SoFoBoMo is done for me. I had the book printed through Apple, and it should arrive on Tuesday the 16th. I'm proud of what I've accomplished but I'm left with what I can only describe as an emptiness. What's next? Where do I go now?
This was an extraordinary learning experience for me, one that stretched me in many areas, some outside of the photography domain. Within that domain however, I think I learned some basics of the craft of photography. I took lots of chances, one of the most significant for me being photographing exclusively in RAW at the airport in the final session. I learned some new image editing techniques, and learned how to edit a huge set of photos down to a viewable set. I began the project, ready to tell a story, and a modestly different story developed. It's not much different from when I've written short stories in prose; done right, for me anyway, the story takes some of its own direction if I let it.

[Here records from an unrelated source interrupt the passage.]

(** * Leveraged yield-farming simulator: liquidity math, strategies, driver

    A shallow embedding of [util.py], [strategies/core.py],
    [strategies/rewards.py], [strategies/trading.py] and [simulation.py].

    Number model.  Python floats are idealised as real numbers: [+ - * /]
    are the operations of [R], [x ** 0.5] is [sqrt x] and [np.exp] is [exp].
    Rounding, overflow and the special values inf / nan are outside the
    model, and so is what a division by zero does; the statements carry
    the hypotheses (positive prices, a reward price and an anchor other
    than zero) under which the path they describe divides by no zero and
    takes no square root of a negative number.  The two divisions of the
    driver whose divisor is the pool equity or the pool value
    ([debt_ratio], [effective_leverage]) are the exception: they return a
    [quotient], which is a number or the sentinel that numpy leaves for a
    divisor of zero.

    Error model.  A raised Python exception is a value [Raise e]; a
    function that can raise returns [result A], and an exception aborts
    the whole computation, nothing being returned next to it. *)

From Stdlib Require Import Reals Lra Lia ZArith List String Bool Sorted.
Import ListNotations.
Open Scope R_scope.

(** ** Exceptions *)

Inductive exn : Type :=
| ValueError
| KeyError
| TypeError
| IndexError
| UnboundLocalError
| ZeroDivisionError.

Inductive result (A : Type) : Type :=
| Ok (a : A)
| Raise (e : exn).

Arguments Ok {A} a.
Arguments Raise {A} e.

Definition bind {A B : Type} (m : result A) (f : A -> result B) : result B :=
  match m with
  | Ok a => f a
  | Raise e => Raise e
  end.

Notation "x <- m ;; k" := (bind m (fun x => k))
  (at level 61, m at next level, right associativity).
Notation "' pat <- m ;; k" := (bind m (fun x => match x with pat => k end))
  (at level 61, pat pattern, m at next level, right associativity).

Definition is_ok {A : Type} (m : result A) : bool :=
  match m with Ok _ => true | Raise _ => false end.

(** Two-element Python lists of floats ([token_supply], [token_debt],
    [pool_prices]) are pairs. *)
Definition pair2 : Type := (R * R)%type.

(** What a float64 division leaves behind: a number, or one of the
    sentinels numpy returns, with a warning and without raising, when the
    divisor is zero. *)
Inductive quotient : Type :=
| Finite (x : R)
| PosInf
| NegInf
| NaN.
(** * OSUSat core: ring buffers, event bus and structured logging

    A shallow embedding of the C sources
    - [ring_buffer.c]       (module [RingBuffer]),
    - [ring_buffer_pow2.c]  (module [RingBufferPow2]),
    - [event_bus.c]         (module [EventBus]),
    - [slog.c]              (module [Slog]),
    followed by the properties proved about them.

    Conventions.  C integers are [Z]; a narrowing cast is written out with
    [uint8], [uint16] or [uint32].  A C array is a [list], read with
    [Arr.get] and written with [Arr.set]; local arrays whose bounds are at
    stake are written with the checked [Arr.store].  A nullable pointer is an
    [option].  Loops whose trip count is not a syntactic bound take a [fuel]
    argument and answer [OutOfFuel] when it runs out.  The critical section
    macros expand to nothing on a hosted build and are not modelled. *)

From Stdlib Require Import ZArith List Bool Lia.
Import ListNotations.
Local Open Scope Z_scope.

(** ** Fixed-width casts *)

Definition uint8 (x : Z) : Z := x mod 256.
Definition uint16 (x : Z) : Z := x mod 65536.
Definition uint32 (x : Z) : Z := x mod 4294967296.

(** ** Results of code that may fault or loop *)

Inductive outcome (A : Type) : Type :=
| Done (a : A)      (* normal return *)
| Fault             (* access outside a local array, or call through NULL *)
| OutOfFuel.        (* the model's loop budget was exhausted *)
Arguments Done {A} a.
Arguments Fault {A}.
Arguments OutOfFuel {A}.

Definition bind {A B} (m : outcome A) (k : A -> outcome B) : outcome B :=
  match m with
  | Done a => k a
  | Fault => Fault
  | OutOfFuel => OutOfFuel
  end.

Declare Scope outcome_scope.
Notation "x <- m ;; k" := (bind m (fun x => k))
  (at level 61, m at next level, right associativity) : outcome_scope.

(** ** C arrays *)

Module Arr.

Fixpoint upd {A} (n : nat) (v : A) (l : list A) {struct l} : list A :=
  match l with
  | [] => []
  | x :: t => match n with
              | O => v :: t
              | S n' => x :: upd n' v t
              end
  end.

Definition get {A} (d : A) (a : list A) (i : Z) : A := nth (Z.to_nat i) a d.

(** Unchecked write, for storage whose index is kept in range by the
    caller's protocol (ring indices). *)
Definition set {A} (a : list A) (i : Z) (v : A) : list A :=
  upd (Z.to_nat i) v a.

(** Checked write, for local arrays whose bounds are to be established. *)
Definition store {A} (a : list A) (i : Z) (v : A) : outcome (list A) :=
  if (0 <=? i) && (i <? Z.of_nat (length a)) then Done (set a i v) else Fault.

(** The C string held in a char array: the bytes before the first NUL. *)
Fixpoint cstring (a : list Z) : list Z :=
  match a with
  | [] => []
  | c :: t => if c =? 0 then [] else c :: cstring t
  end.

(** The last [n] elements of a list (all of it when it is shorter). *)
Definition keep_last {A} (n : nat) (l : list A) : list A :=
  skipn (length l - n) l.

(** Whether a char array holds a NUL, that is, a terminated string. *)
Definition terminated (a : list Z) : bool := existsb (fun c => c =? 0) a.

End Arr.

(** ** ring_buffer.c *)

Module RingBuffer.

Record osusat_ring_buffer_t := {
  buffer : list Z;
  capacity : Z;
  head : Z;
  tail : Z;
  overwrite : bool
}.

Definition osusat_ring_buffer_init (storage : list Z) (cap : Z) (ovw : bool)
  : osusat_ring_buffer_t :=
  {| buffer := storage; capacity := cap; head := 0; tail := 0;
     overwrite := ovw |}.

Definition osusat_ring_buffer_clear (rb : osusat_ring_buffer_t)
  : osusat_ring_buffer_t :=
  {| buffer := buffer rb; capacity := capacity rb; head := 0; tail := 0;
     overwrite := overwrite rb |}.

Definition osusat_ring_buffer_empty (rb : osusat_ring_buffer_t) : bool :=
  head rb =? tail rb.

Definition osusat_ring_buffer_full (rb : osusat_ring_buffer_t) : bool :=
  (head rb + 1) mod capacity rb =? tail rb.

Definition osusat_ring_buffer_size (rb : osusat_ring_buffer_t) : Z :=
  if head rb >=? tail rb then head rb - tail rb
  else capacity rb - (tail rb - head rb).

(** [push] returns the C boolean together with the buffer afterwards. *)
Definition osusat_ring_buffer_push (rb : osusat_ring_buffer_t) (byte : Z)
  : bool * osusat_ring_buffer_t :=
  let next := (head rb + 1) mod capacity rb in
  if (next =? tail rb) && negb (overwrite rb) then (false, rb)
  else
    let tail' := if next =? tail rb then (tail rb + 1) mod capacity rb
                 else tail rb in
    (true, {| buffer := Arr.set (buffer rb) (head rb) byte;
              capacity := capacity rb;
              head := next;
              tail := tail';
              overwrite := overwrite rb |}).

(** [pop] returns [None] for the C [false]; otherwise the byte written to
    [*out] and the buffer afterwards. *)
Definition osusat_ring_buffer_pop (rb : osusat_ring_buffer_t)
  : option (Z * osusat_ring_buffer_t) :=
  if tail rb =? head rb then None
  else Some (Arr.get 0 (buffer rb) (tail rb),
             {| buffer := buffer rb;
                capacity := capacity rb;
                head := head rb;
                tail := (tail rb + 1) mod capacity rb;
                overwrite := overwrite rb |}).

Definition osusat_ring_buffer_peek (rb : osusat_ring_buffer_t) : option Z :=
  if tail rb =? head rb then None
  else Some (Arr.get 0 (buffer rb) (tail rb)).

(** The handle describes its storage: indices inside a non-empty array. *)
Definition wf (rb : osusat_ring_buffer_t) : Prop :=
  0 < capacity rb /\ Z.of_nat (length (buffer rb)) = capacity rb /\
  0 <= head rb < capacity rb /\ 0 <= tail rb < capacity rb.

(** The bytes a consumer will pop, oldest first. *)
Definition contents (rb : osusat_ring_buffer_t) : list Z :=
  map (fun k => Arr.get 0 (buffer rb) ((tail rb + Z.of_nat k) mod capacity rb))
      (seq 0 (Z.to_nat (osusat_ring_buffer_size rb))).

(** The buffer of the ring-buffer tests: [cap] zeroed bytes of storage. *)
Definition fresh (cap : Z) (ovw : bool) : osusat_ring_buffer_t :=
  osusat_ring_buffer_init (repeat 0 (Z.to_nat cap)) cap ovw.

(** Successive pushes, results ignored as in the tests and the example. *)
Definition push_list (rb : osusat_ring_buffer_t) (bs : list Z)
  : osusat_ring_buffer_t :=
  fold_left (fun r b => snd (osusat_ring_buffer_push r b)) bs rb.

(** [n] successive pops: the bytes obtained, oldest first, and the buffer
    afterwards; [None] as soon as one of the pops fails. *)
Fixpoint pop_n (n : nat) (rb : osusat_ring_buffer_t)
  : option (list Z * osusat_ring_buffer_t) :=
  match n with
  | O => Some ([], rb)
  | S n' =>
      match osusat_ring_buffer_pop rb with
      | None => None
      | Some (x, rb') =>
          match pop_n n' rb' with
          | None => None
          | Some (xs, rb'') => Some (x :: xs, rb'')
          end
      end
  end.

End RingBuffer.

(** ** ring_buffer_pow2.c *)

Module RingBufferPow2.

Record osusat_ring_buffer_pow2_t := {
  buffer : list Z;
  capacity : Z;
  mask : Z;
  head : Z;
  tail : Z
}.

(** [x && !(x & (x - 1))]: the right operand is evaluated only for [x <> 0],
    so [x - 1] never wraps below zero. *)
Definition osusat_is_pow2 (x : Z) : bool :=
  negb (x =? 0) && (Z.land x (x - 1) =? 0).

(** Returns the C boolean and the handle afterwards; [rb] is the handle as
    the caller passed it in, with whatever its fields held. *)
Definition osusat_ring_buffer_pow2_init (rb : osusat_ring_buffer_pow2_t)
    (storage : list Z) (cap : Z) : bool * osusat_ring_buffer_pow2_t :=
  if negb (osusat_is_pow2 cap) then (false, rb)
  else (true, {| buffer := storage; capacity := cap; mask := cap - 1;
                 head := 0; tail := 0 |}).
Lemma Fib_double_ge_pow2 (k : nat) : 2 ^ Z.of_nat k <= Fib (2 * k).
Proof.
  induction k as [|k IH]; [done|].
  replace (2 * S k)%nat with (S (S (2 * k))) by lia. rewrite Fib_SS.
  pose proof (Fib_mono_S (2 * k)).
  replace (Z.of_nat (S k)) with (Z.of_nat k + 1) by lia.
  rewrite Z.pow_add_r by lia. change (2 ^ 1) with 2. lia.
Qed.

Lemma cell_loop_total (bc : float) (l : list Z) (d : gmap Z float) :
  (forall x, x ∈ l -> Z.abs (x ^ 2) < 2 ^ 1024 - 2 ^ 970) ->
  exists d', for_in (cell_entry bc) l d = Ok d'.
Proof.
  intros Hsmall.
  destruct (for_in_total (cell_entry bc) (fun _ => True) l) with d
    as (d' & Hd' & _); [|done|by exists d'].
  intros x d0 Hx _. unfold cell_entry, Np.float_of_int.
  rewrite decide_True by (by apply Hsmall). simpl. by eexists.
Qed.

Lemma cell_loop_error (bc : float) (l : list Z) (d : gmap Z float) (e : exn) :
  for_in (cell_entry bc) l d = Raise e -> e = OverflowError.
Proof.
  revert d. induction l as [|y l IH]; intros d; [done|].
  rewrite for_in_cons.
  destruct (cell_entry bc y d) as [d1|e1] eqn:Hstep; simpl; [apply IH|].
  intros [= <-]. unfold cell_entry, Np.float_of_int in Hstep.
  destruct (decide _); simpl in Hstep; congruence.
Qed.

Lemma bind_Ok {A B} (x : A) (k : A -> result B) : (Ok x ≫= k) = k x.
Proof. done. Qed.
(** * Caption parsers: a shallow embedding of [code/caption_parsers.py]

    The development follows the Python module top to bottom: the string
    built-ins the parsers rely on, the data the parsers read (XML elements,
    CSV rows, JSON values), the three [extract] methods and the collector
    [collect_all_caption_data].  Python [str] values are sequences of Unicode
    code points, dictionaries are finite maps, and the body of every
    [try]/[except] block is written in a small state-and-exception monad. *)

From Stdlib Require Import ZArith NArith Ascii String Lia.
From stdpp Require Import gmap list strings.

(** ** Python strings *)

(** A [str] is a list of code points. *)
Abbreviation str := (list N).

(** A literal of the source, given by its ASCII text. *)
Definition lit (s : string) : str :=
  (λ a, N_of_ascii a) <$> list_ascii_of_string s.

(** [c.isspace()] for one code point: the white-space table of CPython. *)
Definition isspace (c : N) : bool :=
  (((9 <=? c) && (c <=? 13)) || ((28 <=? c) && (c <=? 32))
   || (c =? 133) || (c =? 160) || (c =? 5760)
   || ((8192 <=? c) && (c <=? 8202))
   || (c =? 8232) || (c =? 8233) || (c =? 8239) || (c =? 8287)
   || (c =? 12288))%N.

Fixpoint lstrip (s : str) : str :=
  match s with
  | c :: s' => if isspace c then lstrip s' else s
  | [] => []
  end.

Definition rstrip (s : str) : str := reverse (lstrip (reverse s)).

(** [s.strip()] *)
Definition strip (s : str) : str := rstrip (lstrip s).

(** [s.startswith(p)] *)
Fixpoint startswith (p s : str) : bool :=
  match p, s with
  | [], _ => true
  | a :: p', b :: s' => (a =? b)%N && startswith p' s'
  | _ :: _, [] => false
  end.

(** [s.endswith(p)] *)
Definition endswith (p s : str) : bool := startswith (reverse p) (reverse s).

(** [sub in s] *)
Fixpoint contains (sub s : str) : bool :=
  startswith sub s || match s with [] => false | _ :: s' => contains sub s' end.

(** [s.split(sep)[0]] for a non-empty [sep]: the text before the first
    occurrence of [sep], the whole of [s] when there is none. *)
Fixpoint split_head (sep s : str) : str :=
  if startswith sep s then []
  else match s with [] => [] | c :: s' => c :: split_head sep s' end.

(** [s.replace(old, new)] for a non-empty [old]: occurrences are replaced
    from left to right and do not overlap.  [skip] counts the code points of
    an occurrence that was just replaced and still has to be passed over. *)
Fixpoint replace_from (old new : str) (skip : nat) (s : str) : str :=
  match s with
  | [] => []
  | c :: s' =>
      match skip with
      | S k => replace_from old new k s'
      | O =>
          if startswith old s
          then new ++ replace_from old new (Nat.pred (length old)) s'
          else c :: replace_from old new O s'
      end
  end.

I shared my project and photos at work. We work in air traffic control R&D, so on one hand it's a potentially receptive audience and on the other it's a tough one. I'll add that when I settled on the topic "Airport" for my project, I kept the people with whom I work in mind. Certainly I did this project for me, and I did it for the people involved in SoFoBoMo, but I also did it for the folks at work.
What's next? Where do I go now?
I have no illusions about who and what I am. There's a reason for the name of this blog being The Mathemagician. I love math, I love programming, I love problem solving, and I love aviation. I've kept current over the years and intend to remain employable until the time I reach retirement, which isn't that many years away.
Am I any good with a camera? Am I any good as a photographer? Do I tell a story through my photographs? Do any of them evoke reactions from people viewing them? Do they uplift? Do they celebrate life? Given my learning has been strictly through reading and spending time behind various cameras, my knowledge, skill, and experience are probably spotty, uneven. I've also spent time on some photography forums and frankly find them wanting. I wouldn't look for criticism on a piece of code from some random person on the 'Net. Why would I do that with a photo?
That's one part of the realism equation. Here's the other.
I was completely driven during SoFoBoMo 2009. I enjoyed it thoroughly. I worked to get the photographs I wanted. I worked to learn. For three weeks I had the time of my life. It's over now, and that's fine. Projects begin, projects end. Now I want to do more.
Over the coming months I'll make decisions on what I want to invest in photography, time being the primary fungible commodity. The most important investment however is me: How much of me do I want to invest in photography?